También resulta poco habitual ver un personaje trans (SPOILER: Denís lo es) cuya identidad no sea el centro del relato

Exacto. Adam (Prieto) dice que le ha costado encontrar referentes así en ficción: personajes trans cuya vida no gire exclusivamente en torno a su identidad. En el caso de Denís, sin embargo, es solo una circunstancia más, y de esta manera se rompe otro tabú 

¿Crees que esa doble ‘periferia’ —mujer madura y persona trans— hace que la relación entre ellos sea más libre?

Puede ser. No se colocan en casillas de “tú eres el chico, yo la chica”. Lo que surge entre ellos sorprende incluso a Bea, porque no estaba entre sus planes sentirse atraída por él.

Las escenas de sexo de la película tampoco responden a la representación clásica del erotismo en la pantalla

Hubo mucho ensayo, porque la directora tenía claro que quería piel, calidez y ternura, no morbo. Fue un proceso muy delicado y respetuoso, en el que tanto Adam como yo pusimos nuestros límites. Al final, la clave es que todos los cuerpos, sean como sean, merecen amor.

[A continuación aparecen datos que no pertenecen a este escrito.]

(** * Comp-Check Bot front-end: query lifecycle, score bands, audit status

    A shallow embedding of the React front-end of the repository:
    - [ChunksSection.jsx]  : [scoreLevel]
    - [RecordsTable.jsx]   : [scoreColor], [statusClass]
    - [LoadingCard.jsx]    : [STEPS], [useProgressiveSteps]
    - [api.js]             : [postQuery] (the version with the non-JSON and
                             empty-body checks)
    - [App.jsx]            : [handleSubmit], [handleClear], [fillExample],
                             the timeout guard and the conditional rendering.

    JavaScript strings are sequences of UTF-16 code units and numbers are
    IEEE-754 binary64 values (Rocq's primitive floats).

    The component runs on the event loop of the browser. A turn of the loop
    is modelled as one function: the handler of the event, then the
    continuations the handler has released, then the render. An
    [async] function is split at its [await]: [handleSubmit] is the part
    before [await postQuery(...)], [resume] the part after it. Aborting an
    [AbortController] rejects the [fetch] (or the body read) that listens to
    its signal at once, so the continuation of the aborted submission runs
    in the turn of the abort, after the code that called [abort()]. *)

From Stdlib Require Import ZArith NArith Floats Strings.String Strings.Ascii.
From stdpp Require Import base option list gmap.

Set Warnings "-inexact-float,-register-all".
Local Open Scope N_scope.

(* ===================================================================== *)
(** ** JavaScript strings *)
(* ===================================================================== *)

(** A string is its list of UTF-16 code units. *)
Definition jsstring := list N.

(** An ASCII literal of the source as a [jsstring]. *)
Definition js (s : string) : jsstring :=
  map N_of_ascii (list_ascii_of_string s).

(** U+2013 EN DASH, used in the error messages of [api.js]. *)
Definition en_dash : N := 8211.

Definition jsstring_eqb (a b : jsstring) : bool := bool_decide (a = b).

(** [WhiteSpace] and [LineTerminator] code points of ECMAScript, the ones
    [String.prototype.trim] strips. *)
Definition is_whitespace (c : N) : bool :=
  (9 <=? c) && (c <=? 13) || (c =? 32) || (c =? 160) || (c =? 5760)
  || (8192 <=? c) && (c <=? 8202) || (c =? 8232) || (c =? 8233)
  || (c =? 8239) || (c =? 8287) || (c =? 12288) || (c =? 65279).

Hablabas antes de la dificultad de encontrar papeles a partir de cierta edad

Tiene que ver de las historias que se cuentan y quién las cuenta. Mientras no haya más directoras, guionistas y productoras, seguirá pasando. El cine de superhéroes, el cine de acción tipo ‘Fast & Furious’, no contempla personajes de mujeres de cincuenta y pico. Sencillamente no existen.

¿Te ha afectado personalmente?

Por supuesto. Ahora mismo, aparte de mi trabajo como actriz, tengo otros dos: hago media jornada como dependienta en una tienda y otra media jornada en el CTA de Correos en Santiago de Compostela cargando paquetes. Siempre había vivido de la interpretación y ahora no puedo. Sencillamente, no es posible vivir de hacer una película o una serie cada cuatro años.

¿Crees que el paso del tiempo penaliza más a actrices que fueron consideradas iconos sexuales?

A mi no me ha pasado, porque los personajes que interpretaba nunca iban por ahí. Pero hay otras mujeres en las que eso ha sido así: por ejemplo, el caso de Pamela Anderson es clarísimo. La encasillaron como ‘póster', y salir de ese cliché ha sido muy difícil para ella, aunque parece que finalmente lo ha logrado gracias a películas como ‘The last showgirl’. Me alegro mucho, porque ahora se la ve plena y orgullosa de quién es. Y eso es lo realmente importante.